You discreetly checked to make sure Dream was still beside you before you walked deeper into the space, weaving around the statues of dancing figures. This dreamer was one you’d been expecting to see again. He stood looking over papers scribbled with the foot placements he had slaved over for years. The dreamer's face was pursed tightly, scrutinizing the work in front of him, a look you’d seen far too many times. Lifting your palm you gently blew a haze of mist toward him, watching as the papers caught in its pull and swirled around the room, hanging high in the air as the dreamer jumped and whined trying to grab them.
He turned to you, eyes filling with tears as he shook his head in anger. “Why? Why must you torment me, witch?”
For a moment you felt Dream’s power pulse to life beside you, but it silenced when you set a gentle hand on his arm and walked toward the dreamer. “You do not need them.”
“I do,” he insisted as tears began to spill from his eyes. “I cannot dance without the steps.”
You lifted your hand to his face, gently wiping away the sparkling liquid. “You already know the steps. Now you must only trust in your feet.”

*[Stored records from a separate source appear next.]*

Lemma loop_inserts_absent t k : forall i st c d key,
  In (DbInsertOne c d) (events (steps t k i st)) ->
  field "tokenId" d = Some (VString key) ->
  existsb (matches key) (coll_svgs st) = false.
Proof.
  induction k as [|k IH]; intros i st c d key; [simpl; tauto|].
  pose proof (token_inserts_absent t i st c d key) as Ht.
  pose proof (token_frame chain t i st) as Hf.
  specialize (IH (N.succ i)). rewrite for_loop_step.
  unfold store_after, events in *.
  destruct (reconcile_token chain t i st) as [[[[]|e] st1] ev1];
    cbn [fst snd] in *; [|exact Ht].
  specialize (IH st1 c d key).
  destruct (for_loop (reconcile_token chain t) k (N.succ i) st1)
    as [[r st2] ev2]. cbn [fst snd] in *.
  intros Hin Hkey. apply in_app_or in Hin. destruct Hin as [Hin|Hin];
    [exact (Ht Hin Hkey)|].
  specialize (IH Hin Hkey).
  destruct Hf as [->|(d' & _ & ->)]; [exact IH|].
  simpl in IH. rewrite existsb_app in IH.
  apply orb_false_iff in IH. exact (proj1 IH).
Qed.

(** A tick over a store that covers the supply changes nothing. *)
Lemma tick_noop t st :
  covered chain st ->
  store_after (tick t st) = st /\ inserts (events (tick t st)) = [].
Proof.
  intros Hcov.
  destruct (loop_noop chain t (N.to_nat (chain_totalSupply chain)) 0 st)
    as [Hs Hev].
  { intros j Hj. apply Hcov. lia. }
  split.
  - destruct (fetch_store chain t st) as [->| ->]; [reflexivity | exact Hs].
  - apply inserts_nil. intros c d Hin. apply fetch_insert_event in Hin.
    exact (Hev c d (proj1 Hin)).
Qed.

Lemma completes_covered t st :
  completes chain t st -> covered chain (store_after (tick t st)).
Proof.
  intros Hc j Hj. destruct (completes_loop chain t st Hc) as [Fsup Hloop].
  destruct Hc as [Fnet _].
  destruct (fetch_cases chain t st)
    as [(e' & F & _)|[(e' & _ & F & _)|(_ & _ & ->)]]; try congruence.
  unfold store_after at 1. cbn [fst snd].
  apply (loop_complete chain t _ 0 st Hloop j). lia.
Qed.

(** One firing of the scheduler. *)
Lemma periodic_step t rest st :
  startPeriodicFetch chain (t :: rest) st =
  (completion (startPeriodicFetch chain rest (store_after (tick t st))),
   store_after (startPeriodicFetch chain rest (store_after (tick t st))),
   ConsoleLog ["Initiating periodic SVG fetch..."]
     :: events (tick t st)
     ++ events (startPeriodicFetch chain rest (store_after (tick t st)))).
Proof.
  pose proof (fetch_never_throws chain t st) as Hc.
  change (startPeriodicFetch chain (t :: rest))
    with (console_log ["Initiating periodic SVG fetch..."] ;;
          fetchAndStoreSVGs chain t ;; startPeriodicFetch chain rest).
  unfold bind, console_log, emit, completion, store_after, events in *.
  destruct (fetchAndStoreSVGs chain t st) as [[[[]|e] st1] ev1];
    [|discriminate Hc].
  cbn [fst snd].
  destruct (startPeriodicFetch chain rest st1) as [[r st2] ev2]. reflexivity.
Qed.

Lemma periodic_never_throws ts : forall st,
  completion (startPeriodicFetch chain ts st) = Normal tt.
Proof.
  induction ts as [|t ts IH]; intros st; [reflexivity|].
  rewrite periodic_step. apply IH.
Qed.

Lemma periodic_invariant (P : Store -> Prop) :
  (forall t i st, P st -> P (store_after (step t i st))) ->
  forall ts st, P st -> P (store_after (startPeriodicFetch chain ts st)).
Proof.
  intros Hstep. induction ts as [|t ts IH]; intros st HP; [exact HP|].
  rewrite periodic_step. unfold store_after at 1. cbn [fst snd].
  apply IH. apply tick_invariant; [apply Hstep | exact HP].
Qed.

End Dedup.

Section Blocking.

Context {rt : NodeRuntime}.
Variable chain : Chain.

Abbreviation bkey i := (toString (chain_tokenByIndex chain i)).
Abbreviation buri i := (chain_tokenURI chain (chain_tokenByIndex chain i)).
Abbreviation absent i st :=
  (existsb (matches (bkey i)) (coll_svgs st) = false).

Lemma undecodable_step t i st :
  nth_error (split "," (buri i)) 1 = None ->
  absent i st ->
  exists e, completion (reconcile_token chain t i st) = Thrown e.
Proof.
  intros Hseg Habs.
  destruct (completion (reconcile_token chain t i st)) as [[]|e] eqn:Hc;
    [|now exists e].
  pose proof (token_present chain t i st Hc) as Hp.
  destruct (token_effect chain t i st) as [Hs|(p & _ & Hp' & _)];
    [rewrite Hs in Hp | ]; congruence.
Qed.
(** * Video translation job service: data model, handlers and their properties

    A shallow embedding of the server of the video-dubber repository and
    of the client code that calls it:
    - [schema.ts]: the zod schemas (language and status enums, job record,
      input shapes of the procedures);
    - [db/schema.ts]: the [translation_jobs] table;
    - the six handlers and the tRPC router that validates inputs and
      dispatches to them;
    - the upload form and the page of the client.

    Conventions of the model.
    - Time is a millisecond count in [Z]. The database clock ([now()],
      which stamps a row when it is inserted) and the handler clock
      ([new Date()], [Date.now()]) are read separately: every operation
      receives the reading it makes as an argument.
    - A text is the sequence of the bytes of its UTF-8 encoding.
    - JavaScript numbers are modelled by integers.
    - The table is the list of its rows in insertion order, the next value
      of the [serial] sequence behind [id], and the order in which a scan
      of the table meets the rows.
    - A statement that PostgreSQL refuses, and a file operation that
      fails, make the handler throw; the router answers a thrown error
      with INTERNAL_SERVER_ERROR.
    - The file system and the other services of the JavaScript runtime
      ([Buffer.from], [path.dirname]) are not part of the repository: the
      handlers are defined, and the theorems proved, for every behaviour
      of them ([Runtime]). *)

From Stdlib Require Import ZArith List String Ascii Bool Lia.
From Stdlib Require Import Permutation Sorted.
From Stdlib Require Import DecimalString DecimalZ.
Import ListNotations.

Open Scope string_scope.
Open Scope Z_scope.

(** ** schema.ts: enums *)

(** [supportedLanguagesSchema = z.enum(['en', 'es', ...])] *)
Inductive SupportedLanguage : Type :=
  en | es | fr | de | it | pt | ru | ja | ko | zh | ar | hi.

(** The options of the enum, in declaration order. *)
Definition supportedLanguages : list SupportedLanguage :=
  [en; es; fr; de; it; pt; ru; ja; ko; zh; ar; hi].

Definition language_code (l : SupportedLanguage) : string :=
  match l with
  | en => "en" | es => "es" | fr => "fr" | de => "de"
  | it => "it" | pt => "pt" | ru => "ru" | ja => "ja"
  | ko => "ko" | zh => "zh" | ar => "ar" | hi => "hi"
  end.

(** [translationStatusSchema = z.enum(['pending', 'processing', ...])] *)
Inductive TranslationStatus : Type :=
  pending | processing | completed | failed.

The dreamer looked up at his work and shook his head. “No, I need them.”
Stepping out into the large space you slowly began to move through the steps of his dance, moves you’d grown familiar with during each of your visits. The dreamer watched you for a moment before he hesitantly fell into step beside you and began moving with you through the various dancing movements. You smiled at him and stopped, gesturing for him to continue. “Trust your feet.”

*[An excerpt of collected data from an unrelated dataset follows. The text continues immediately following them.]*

(** [forward] is the level choice followed by a computation that is steady
    at every level. *)
Lemma forward_after_level rays_o rays_d light_positions bg_color gt_rgb
    multi_level_guidance kwargs B Hh Ww C :
  shape rays_o = [B; Hh; Ww; C] →
  ∃ K : Z → M (gmap string Value),
    (∀ w, forward self rays_o rays_d light_positions bg_color gt_rgb
            multi_level_guidance kwargs w =
          (choose_generator_level gt_rgb multi_level_guidance ≫= K) w) ∧
    ∀ level, steady (K level).
Proof.
  intros Hshape. eexists. split.
  - intros w. unfold forward, unpack_shape4. rewrite Hshape.
    unfold mbind at 1, M_bind at 1. cbn [liftR]. reflexivity.
  - intros level. cbv beta.
    do 3 (apply steady_bind; [solve [steady_block] | intros ?]). cbv zeta.
    do 7 (apply steady_bind; [solve [steady_block] | intros ?]).
    apply steady_bind; [apply steady_guidance_branch|]. intros [p o].
    steady_blocks.
Qed.

End Steady.

Section Law.
Context `{Platform} `{!DistributionClass}.
Implicit Types (self : GANVolumeRenderer) (w : World) (Ω : list Rng).

Lemma count_ext {A} (P Q : A → bool) (l : list A) :
  (∀ x, P x = Q x) → count P l = count Q l.
Proof.
  intros HPQ. unfold count. induction l as [|x l IH]; [done|].
  simpl. rewrite HPQ. destruct (Q x); simpl; by rewrite IH.
Qed.

(** The members that draw [v] are as many as the states left after [v]. *)
Lemma count_after_draw lo hi v Ω :
  count (λ g, bool_decide ((rng_randint lo hi g).1 = v)) Ω =
  length (after_draw lo hi v Ω).
Proof.
  unfold count, after_draw. induction Ω as [|g Ω IH]; [done|].
  simpl. destruct (bool_decide _); simpl; by rewrite IH.
Qed.

(** The members that draw [a], and then [b] once the generator was
    advanced by [T]. *)
Lemma count_after_two lo hi a b (T : Rng → Rng) Ω :
  count (λ g, bool_decide ((rng_randint lo hi g).1 = a) &&
              bool_decide ((rng_randint lo hi (T (rng_randint lo hi g).2)).1 = b))
    Ω =
  length (after_draw lo hi b (T <$> after_draw lo hi a Ω)).
Proof.
  unfold count, after_draw. induction Ω as [|g Ω IH]; [done|].
  simpl. destruct (bool_decide ((rng_randint lo hi g).1 = a)); simpl; [|done].
  destruct (bool_decide _); simpl; by rewrite IH.
Qed.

You and Dream stood beside one another and watched as the papers above slowly began falling to the ground as the dreamer danced through them with ease, laughter, and joy filling the dancing studio with golden hues of light and misty figures of dancing people. Another voice echoed in the space, drawing you away from the dancing and toward the mist with the Dream Lord at your side. The walk through the mist was almost always a long affair, shapes of trees and figures occasionally caused you to drift to one side or the other. Usually, it would be walked in silence, but as you moved Dream spoke, “You helped him.”
Looking over at him you nodded. “That is part of my function.”
“I…” he paused, shaking his head. “I suppose I always thought it would be far more malicious than that.”
Thoughts of what Desire had told you as well as that familiar dull ache of old pain roiled within you. “Do you think me a cruel being, Lord Morpheus?”
His starry eyes lit in the dark mist. “Perhaps I did long ago. Perhaps I was too keen on making you the villain that I could not see the truth of your nature, though it was bare before me.”
“I don’t fault you,” you said softly. “For many years I was unknown to you, a stranger with access to parts of your home without your knowledge or consent. I can only imagine what it must have been like for you.”
“That first hundred years was quite… stressful. However, there was no need for me to continue such unpleasant behavior. You did not deserve such treatment.”
You smiled at him as the mist began to thin. “I hope we can put the ugliness of the past behind us now.”
The dark sleeve of his coat gently rubbed against your arm as the two of you gravitated closer together. “That is my hope as well.”
When the mist finally cleared the two of you stood in a crowded theatre filled with mumblings and low whispers. On the stage, a woman dressed in a beautiful gown and fine jewels stood, wide-eyed and fearfully looking out at the crowd. You walked toward the stage as the conductor hissed heated words at the poor girl and gently you took her hand, drawing her eyes to you. She almost sobbed. “I cannot sing… I cannot remember the words.”
“We’ll sing it together then,” you offered as you began humming the beginning note.
The two of you slowly worked past the awkward and soft start and steadily the fear began to dwindle from the singer's eyes as she found herself remembering the words and the notes. It was only when she began to look away from you, to engage with the crowd that you’d let go of her hand and silently slipped back into the crowd beside Dream.
He didn’t understand how he could have ever thought you were cruel. The more he thought about it the more obvious it was that he’d never truly witnessed an occasion in which you’d enjoyed the darker aspects of your duty. Your function was not unlike his, he after all was responsible for the nightmares that also plagued humanity. As he watched you hold the singer's hand and sing gently beside her, voice soft and melodic, Dream found himself lost within your voice. Even when you spoke he felt pulled to you, but now, it was undeniable that Dream of the Endless found you beautiful… more than beautiful.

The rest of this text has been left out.